## RECORDS FOR PROCESSING:
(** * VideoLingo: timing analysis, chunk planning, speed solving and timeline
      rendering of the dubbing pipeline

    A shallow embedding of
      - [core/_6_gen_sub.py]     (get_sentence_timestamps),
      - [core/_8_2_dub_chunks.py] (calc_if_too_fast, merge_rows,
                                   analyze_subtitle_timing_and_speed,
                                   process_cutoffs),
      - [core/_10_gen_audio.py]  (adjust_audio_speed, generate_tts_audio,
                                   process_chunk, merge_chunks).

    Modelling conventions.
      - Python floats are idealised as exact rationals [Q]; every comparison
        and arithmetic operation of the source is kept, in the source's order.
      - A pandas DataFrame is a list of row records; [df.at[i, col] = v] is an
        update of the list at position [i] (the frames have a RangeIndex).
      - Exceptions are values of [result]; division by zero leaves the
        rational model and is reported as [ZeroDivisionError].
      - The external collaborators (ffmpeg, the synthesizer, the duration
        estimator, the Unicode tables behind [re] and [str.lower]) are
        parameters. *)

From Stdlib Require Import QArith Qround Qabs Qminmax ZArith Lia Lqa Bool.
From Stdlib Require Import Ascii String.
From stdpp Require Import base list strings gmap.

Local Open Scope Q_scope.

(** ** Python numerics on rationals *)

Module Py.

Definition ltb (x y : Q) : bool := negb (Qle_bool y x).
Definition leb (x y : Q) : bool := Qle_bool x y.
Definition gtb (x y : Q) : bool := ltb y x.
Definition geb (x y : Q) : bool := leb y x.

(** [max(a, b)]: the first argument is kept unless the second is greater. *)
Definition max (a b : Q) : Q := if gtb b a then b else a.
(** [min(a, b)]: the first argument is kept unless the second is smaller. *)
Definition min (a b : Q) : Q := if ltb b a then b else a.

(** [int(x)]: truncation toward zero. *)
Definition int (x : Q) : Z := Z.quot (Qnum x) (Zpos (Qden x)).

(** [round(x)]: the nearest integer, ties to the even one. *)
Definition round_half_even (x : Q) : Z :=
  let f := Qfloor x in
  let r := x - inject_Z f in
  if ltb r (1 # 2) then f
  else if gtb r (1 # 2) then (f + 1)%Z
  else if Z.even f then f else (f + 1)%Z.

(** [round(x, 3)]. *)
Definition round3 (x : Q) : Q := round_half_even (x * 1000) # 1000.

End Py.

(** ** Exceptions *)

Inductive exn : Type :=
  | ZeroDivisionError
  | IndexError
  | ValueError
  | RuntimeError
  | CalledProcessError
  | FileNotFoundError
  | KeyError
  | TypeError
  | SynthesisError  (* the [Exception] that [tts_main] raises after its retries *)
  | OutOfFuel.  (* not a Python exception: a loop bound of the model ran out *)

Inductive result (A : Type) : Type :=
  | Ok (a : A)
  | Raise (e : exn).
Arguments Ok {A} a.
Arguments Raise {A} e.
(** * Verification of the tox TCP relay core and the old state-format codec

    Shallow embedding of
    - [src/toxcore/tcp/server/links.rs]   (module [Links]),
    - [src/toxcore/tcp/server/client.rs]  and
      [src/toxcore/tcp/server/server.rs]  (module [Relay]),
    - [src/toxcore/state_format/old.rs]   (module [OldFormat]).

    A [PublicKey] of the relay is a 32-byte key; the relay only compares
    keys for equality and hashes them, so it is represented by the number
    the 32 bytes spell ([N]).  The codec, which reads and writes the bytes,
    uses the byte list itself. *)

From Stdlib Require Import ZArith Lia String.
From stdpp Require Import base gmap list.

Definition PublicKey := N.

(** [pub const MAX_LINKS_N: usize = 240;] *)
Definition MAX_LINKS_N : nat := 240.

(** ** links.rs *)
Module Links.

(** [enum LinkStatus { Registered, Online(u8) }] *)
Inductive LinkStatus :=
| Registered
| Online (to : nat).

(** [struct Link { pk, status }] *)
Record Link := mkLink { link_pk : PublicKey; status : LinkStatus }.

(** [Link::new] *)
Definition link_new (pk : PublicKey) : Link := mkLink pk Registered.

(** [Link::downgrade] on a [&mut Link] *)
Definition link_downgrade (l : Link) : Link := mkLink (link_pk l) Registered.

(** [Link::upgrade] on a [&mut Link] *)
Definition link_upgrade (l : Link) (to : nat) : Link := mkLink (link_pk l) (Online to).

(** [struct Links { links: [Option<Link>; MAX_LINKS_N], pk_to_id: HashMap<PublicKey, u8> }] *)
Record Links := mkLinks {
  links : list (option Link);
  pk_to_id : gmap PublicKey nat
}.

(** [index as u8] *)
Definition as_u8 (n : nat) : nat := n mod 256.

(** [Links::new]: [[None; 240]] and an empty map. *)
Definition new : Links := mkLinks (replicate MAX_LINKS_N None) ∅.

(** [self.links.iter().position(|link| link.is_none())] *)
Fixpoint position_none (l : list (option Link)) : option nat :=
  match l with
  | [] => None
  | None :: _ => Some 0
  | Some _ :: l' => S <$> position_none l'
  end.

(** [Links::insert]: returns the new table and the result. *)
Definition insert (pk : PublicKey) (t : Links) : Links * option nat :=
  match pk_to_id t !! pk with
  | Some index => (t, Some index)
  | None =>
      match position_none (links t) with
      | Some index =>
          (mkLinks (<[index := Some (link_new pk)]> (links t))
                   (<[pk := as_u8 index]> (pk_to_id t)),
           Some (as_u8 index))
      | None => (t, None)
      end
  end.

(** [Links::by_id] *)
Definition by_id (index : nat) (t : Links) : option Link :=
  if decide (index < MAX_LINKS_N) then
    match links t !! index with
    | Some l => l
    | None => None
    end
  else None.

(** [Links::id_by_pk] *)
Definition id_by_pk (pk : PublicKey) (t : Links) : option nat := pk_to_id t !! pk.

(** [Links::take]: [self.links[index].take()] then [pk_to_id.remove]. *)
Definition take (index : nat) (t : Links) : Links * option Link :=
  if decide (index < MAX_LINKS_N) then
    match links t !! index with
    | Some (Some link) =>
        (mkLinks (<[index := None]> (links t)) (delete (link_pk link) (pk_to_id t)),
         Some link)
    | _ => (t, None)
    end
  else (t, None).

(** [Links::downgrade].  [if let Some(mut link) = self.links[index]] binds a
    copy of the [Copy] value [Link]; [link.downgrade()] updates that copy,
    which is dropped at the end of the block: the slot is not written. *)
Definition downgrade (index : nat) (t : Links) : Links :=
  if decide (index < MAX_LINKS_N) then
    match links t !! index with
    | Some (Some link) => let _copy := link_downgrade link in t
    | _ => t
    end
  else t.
---
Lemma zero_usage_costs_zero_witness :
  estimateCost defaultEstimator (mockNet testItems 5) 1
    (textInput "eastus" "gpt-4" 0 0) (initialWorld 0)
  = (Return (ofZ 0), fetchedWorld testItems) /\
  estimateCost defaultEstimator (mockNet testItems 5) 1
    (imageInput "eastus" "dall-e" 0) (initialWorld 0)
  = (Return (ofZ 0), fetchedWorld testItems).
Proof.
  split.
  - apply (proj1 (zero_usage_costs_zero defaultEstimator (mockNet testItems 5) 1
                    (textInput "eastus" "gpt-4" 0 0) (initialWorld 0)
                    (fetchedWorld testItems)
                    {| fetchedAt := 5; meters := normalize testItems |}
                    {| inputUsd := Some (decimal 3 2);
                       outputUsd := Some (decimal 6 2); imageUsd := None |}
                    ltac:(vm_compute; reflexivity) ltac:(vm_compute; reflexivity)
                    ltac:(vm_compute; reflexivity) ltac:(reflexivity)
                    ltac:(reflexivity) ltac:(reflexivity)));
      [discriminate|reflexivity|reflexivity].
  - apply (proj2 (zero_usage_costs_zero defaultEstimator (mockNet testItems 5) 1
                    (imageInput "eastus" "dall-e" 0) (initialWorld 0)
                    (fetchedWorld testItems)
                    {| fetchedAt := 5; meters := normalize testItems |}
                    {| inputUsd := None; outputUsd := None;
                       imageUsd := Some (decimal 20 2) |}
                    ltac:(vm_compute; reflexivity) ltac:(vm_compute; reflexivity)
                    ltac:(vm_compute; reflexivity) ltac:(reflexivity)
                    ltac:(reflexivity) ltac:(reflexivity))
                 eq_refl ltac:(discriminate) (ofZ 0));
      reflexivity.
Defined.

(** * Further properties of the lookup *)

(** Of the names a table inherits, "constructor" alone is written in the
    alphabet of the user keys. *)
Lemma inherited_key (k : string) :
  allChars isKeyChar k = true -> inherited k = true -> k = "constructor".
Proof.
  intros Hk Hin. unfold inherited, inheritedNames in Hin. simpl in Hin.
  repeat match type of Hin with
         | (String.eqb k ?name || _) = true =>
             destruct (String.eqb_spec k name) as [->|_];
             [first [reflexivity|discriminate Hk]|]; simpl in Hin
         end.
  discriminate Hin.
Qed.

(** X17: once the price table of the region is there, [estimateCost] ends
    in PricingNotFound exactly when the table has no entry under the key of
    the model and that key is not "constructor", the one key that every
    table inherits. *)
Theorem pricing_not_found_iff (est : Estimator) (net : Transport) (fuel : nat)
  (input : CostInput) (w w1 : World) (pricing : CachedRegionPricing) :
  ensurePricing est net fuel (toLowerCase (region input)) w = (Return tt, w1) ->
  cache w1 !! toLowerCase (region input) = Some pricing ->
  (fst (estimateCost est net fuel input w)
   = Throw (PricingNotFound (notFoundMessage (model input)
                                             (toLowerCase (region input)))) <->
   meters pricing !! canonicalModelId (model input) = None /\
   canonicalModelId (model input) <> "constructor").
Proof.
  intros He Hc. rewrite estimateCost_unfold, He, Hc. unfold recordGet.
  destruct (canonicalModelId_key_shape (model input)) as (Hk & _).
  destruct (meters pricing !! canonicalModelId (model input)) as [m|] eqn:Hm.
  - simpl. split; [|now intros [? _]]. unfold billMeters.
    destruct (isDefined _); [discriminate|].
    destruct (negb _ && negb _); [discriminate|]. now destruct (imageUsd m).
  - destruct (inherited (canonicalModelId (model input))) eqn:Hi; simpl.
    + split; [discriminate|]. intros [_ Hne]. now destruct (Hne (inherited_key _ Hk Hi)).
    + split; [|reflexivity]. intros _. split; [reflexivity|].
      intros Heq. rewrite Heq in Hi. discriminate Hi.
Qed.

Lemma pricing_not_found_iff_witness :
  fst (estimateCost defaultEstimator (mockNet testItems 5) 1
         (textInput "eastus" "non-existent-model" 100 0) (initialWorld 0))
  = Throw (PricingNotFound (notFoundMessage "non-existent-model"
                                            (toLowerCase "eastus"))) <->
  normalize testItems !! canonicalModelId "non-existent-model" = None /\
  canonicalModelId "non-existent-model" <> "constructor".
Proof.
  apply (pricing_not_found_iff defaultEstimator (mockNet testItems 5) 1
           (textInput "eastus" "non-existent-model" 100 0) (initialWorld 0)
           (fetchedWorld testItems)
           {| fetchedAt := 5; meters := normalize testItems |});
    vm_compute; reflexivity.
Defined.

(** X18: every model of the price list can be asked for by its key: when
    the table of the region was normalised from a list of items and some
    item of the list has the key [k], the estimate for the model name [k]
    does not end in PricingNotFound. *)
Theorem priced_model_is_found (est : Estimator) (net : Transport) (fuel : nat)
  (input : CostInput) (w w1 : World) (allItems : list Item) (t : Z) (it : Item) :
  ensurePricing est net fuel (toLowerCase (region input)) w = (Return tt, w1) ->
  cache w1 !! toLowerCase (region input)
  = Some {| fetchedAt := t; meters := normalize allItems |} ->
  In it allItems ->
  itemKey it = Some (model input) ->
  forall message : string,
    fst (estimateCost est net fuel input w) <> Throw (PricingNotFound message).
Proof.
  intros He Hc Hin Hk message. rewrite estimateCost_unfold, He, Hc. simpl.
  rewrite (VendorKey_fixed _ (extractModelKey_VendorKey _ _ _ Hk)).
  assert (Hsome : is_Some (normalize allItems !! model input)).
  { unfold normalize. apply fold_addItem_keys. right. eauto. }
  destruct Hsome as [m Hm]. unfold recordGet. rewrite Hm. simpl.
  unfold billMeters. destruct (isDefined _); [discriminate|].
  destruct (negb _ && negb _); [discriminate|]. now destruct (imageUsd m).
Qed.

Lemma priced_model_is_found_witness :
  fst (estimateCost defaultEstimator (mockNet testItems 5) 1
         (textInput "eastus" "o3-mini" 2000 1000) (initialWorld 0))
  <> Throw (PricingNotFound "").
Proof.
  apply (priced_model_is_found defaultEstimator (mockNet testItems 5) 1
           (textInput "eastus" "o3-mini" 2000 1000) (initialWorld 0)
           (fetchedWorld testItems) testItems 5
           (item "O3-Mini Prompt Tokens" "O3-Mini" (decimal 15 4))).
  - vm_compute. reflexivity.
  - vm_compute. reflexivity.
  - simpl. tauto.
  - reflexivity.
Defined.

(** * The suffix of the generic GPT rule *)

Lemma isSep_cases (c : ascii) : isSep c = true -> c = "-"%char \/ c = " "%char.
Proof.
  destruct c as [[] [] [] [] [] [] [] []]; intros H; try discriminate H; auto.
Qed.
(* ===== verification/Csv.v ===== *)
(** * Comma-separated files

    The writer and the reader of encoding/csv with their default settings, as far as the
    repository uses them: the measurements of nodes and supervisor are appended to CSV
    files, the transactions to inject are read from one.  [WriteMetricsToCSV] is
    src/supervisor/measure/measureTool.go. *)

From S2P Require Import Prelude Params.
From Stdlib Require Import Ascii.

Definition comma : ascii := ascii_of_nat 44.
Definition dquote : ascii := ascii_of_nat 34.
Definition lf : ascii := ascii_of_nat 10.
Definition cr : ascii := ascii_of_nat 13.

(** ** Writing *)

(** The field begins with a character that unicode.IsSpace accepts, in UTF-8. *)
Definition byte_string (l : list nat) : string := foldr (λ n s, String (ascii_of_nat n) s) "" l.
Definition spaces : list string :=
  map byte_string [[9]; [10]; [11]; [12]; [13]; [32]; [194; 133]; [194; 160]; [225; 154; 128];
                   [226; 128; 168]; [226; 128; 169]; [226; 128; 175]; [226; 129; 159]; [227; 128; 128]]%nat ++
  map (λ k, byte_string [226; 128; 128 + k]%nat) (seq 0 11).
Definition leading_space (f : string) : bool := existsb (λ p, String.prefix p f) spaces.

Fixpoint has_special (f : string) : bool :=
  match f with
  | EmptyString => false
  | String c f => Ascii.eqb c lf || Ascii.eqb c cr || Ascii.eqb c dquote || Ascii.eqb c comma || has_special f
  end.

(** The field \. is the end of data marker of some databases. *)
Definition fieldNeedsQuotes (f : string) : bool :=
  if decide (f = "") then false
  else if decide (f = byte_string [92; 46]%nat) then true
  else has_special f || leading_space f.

## TRY IT:
Each line in the entries above, starting at the line with "(** * VideoLingo: timing" and ending at the line with "parameters. *)", is to be printed exactly, and only those lines.

## SOLUTION TO THE EXERCISE:
(** * VideoLingo: timing analysis, chunk planning, speed solving and timeline
      rendering of the dubbing pipeline

    A shallow embedding of
      - [core/_6_gen_sub.py]     (get_sentence_timestamps),
      - [core/_8_2_dub_chunks.py] (calc_if_too_fast, merge_rows,
                                   analyze_subtitle_timing_and_speed,
                                   process_cutoffs),
      - [core/_10_gen_audio.py]  (adjust_audio_speed, generate_tts_audio,
                                   process_chunk, merge_chunks).

    Modelling conventions.
      - Python floats are idealised as exact rationals [Q]; every comparison
        and arithmetic operation of the source is kept, in the source's order.
      - A pandas DataFrame is a list of row records; [df.at[i, col] = v] is an
        update of the list at position [i] (the frames have a RangeIndex).
      - Exceptions are values of [result]; division by zero leaves the
        rational model and is reported as [ZeroDivisionError].
      - The external collaborators (ffmpeg, the synthesizer, the duration
        estimator, the Unicode tables behind [re] and [str.lower]) are
        parameters. *)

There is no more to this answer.